======== Task data

(** The reply to a message that is neither private nor a group message. *)
Example guild_reply :
  reply env (createContext guildMessage) (lit "ok") (host [])
  = (Ok JNull, {| plugins := []; world := [lit "send_group_msg"] |},
     [SendAction {| action := lit "send_group_msg"; target := JNum 7;
                    content := lit "ok" |}]).
Proof. reflexivity. Qed.

End HostSpec.

(** ** Properties of the sandbox *)

Module SandboxSpec.
Import Host HostFacts Exported Sandbox.

Section Spec.

Context {World RawModule : Type} (rt : Runtime World).

Implicit Types (st : State World RawModule) (pluginInfo : PluginInfo World RawModule).
Implicit Types (context : Context).

(** X20.  [initializePlugin] fails in three cases only: the module is
    [null] or [undefined] (the [TypeError] of reading [default]), the export
    is a function that throws, or it is a function that returns [undefined]
    or [null] (the [TypeError] of reading [name]).  In every other case it
    returns a plugin, and that plugin has an [onMessage] function, whatever
    was exported.  A truthy [default] export is used in place of the module
    itself. *)
Theorem initializePlugin_outcomes (pluginModule : Module_ World)
    (filePath : jsstring) (w : World) :
  match initializePlugin rt pluginModule filePath w with
  | (inr adapted, _) => is_Some (Host.onMessage adapted)
  | (inl e, w') =>
      (pluginModule = Nullish ∧ e = typeError rt ∧ w' = w)
      ∨ (∃ default self pluginFunction,
           pluginModule = Loaded default self
           ∧ from_option (fun d => d) self default = Function pluginFunction
           ∧ (pluginFunction filePath w = (inl e, w')
              ∨ (pluginFunction filePath w = (inr None, w') ∧ e = typeError rt)))
  end
  ∧ (∀ d self, initializePlugin rt (Loaded (Some d) self) filePath w
               = initializePlugin rt (Loaded None d) filePath w).
Proof.
  split; [|done].
  destruct pluginModule as [|default self]; simpl; [by left|].
  destruct (from_option _ self default) as [f|o|] eqn:E; simpl.
  - unfold createPluginFromFunction.
    destruct (f filePath w) as [[e|[o|]] w'] eqn:Ef; simpl; [|by eauto|].
    + right. exists default, self, f. eauto.
    + right. exists default, self, f. eauto.
  - eauto.
  - eauto.
Qed.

================

Copy every line from the records that holds the string "pluginFunction".

#### Written solution
      ∨ (∃ default self pluginFunction,
           ∧ from_option (fun d => d) self default = Function pluginFunction
           ∧ (pluginFunction filePath w = (inl e, w')
              ∨ (pluginFunction filePath w = (inr None, w') ∧ e = typeError rt)))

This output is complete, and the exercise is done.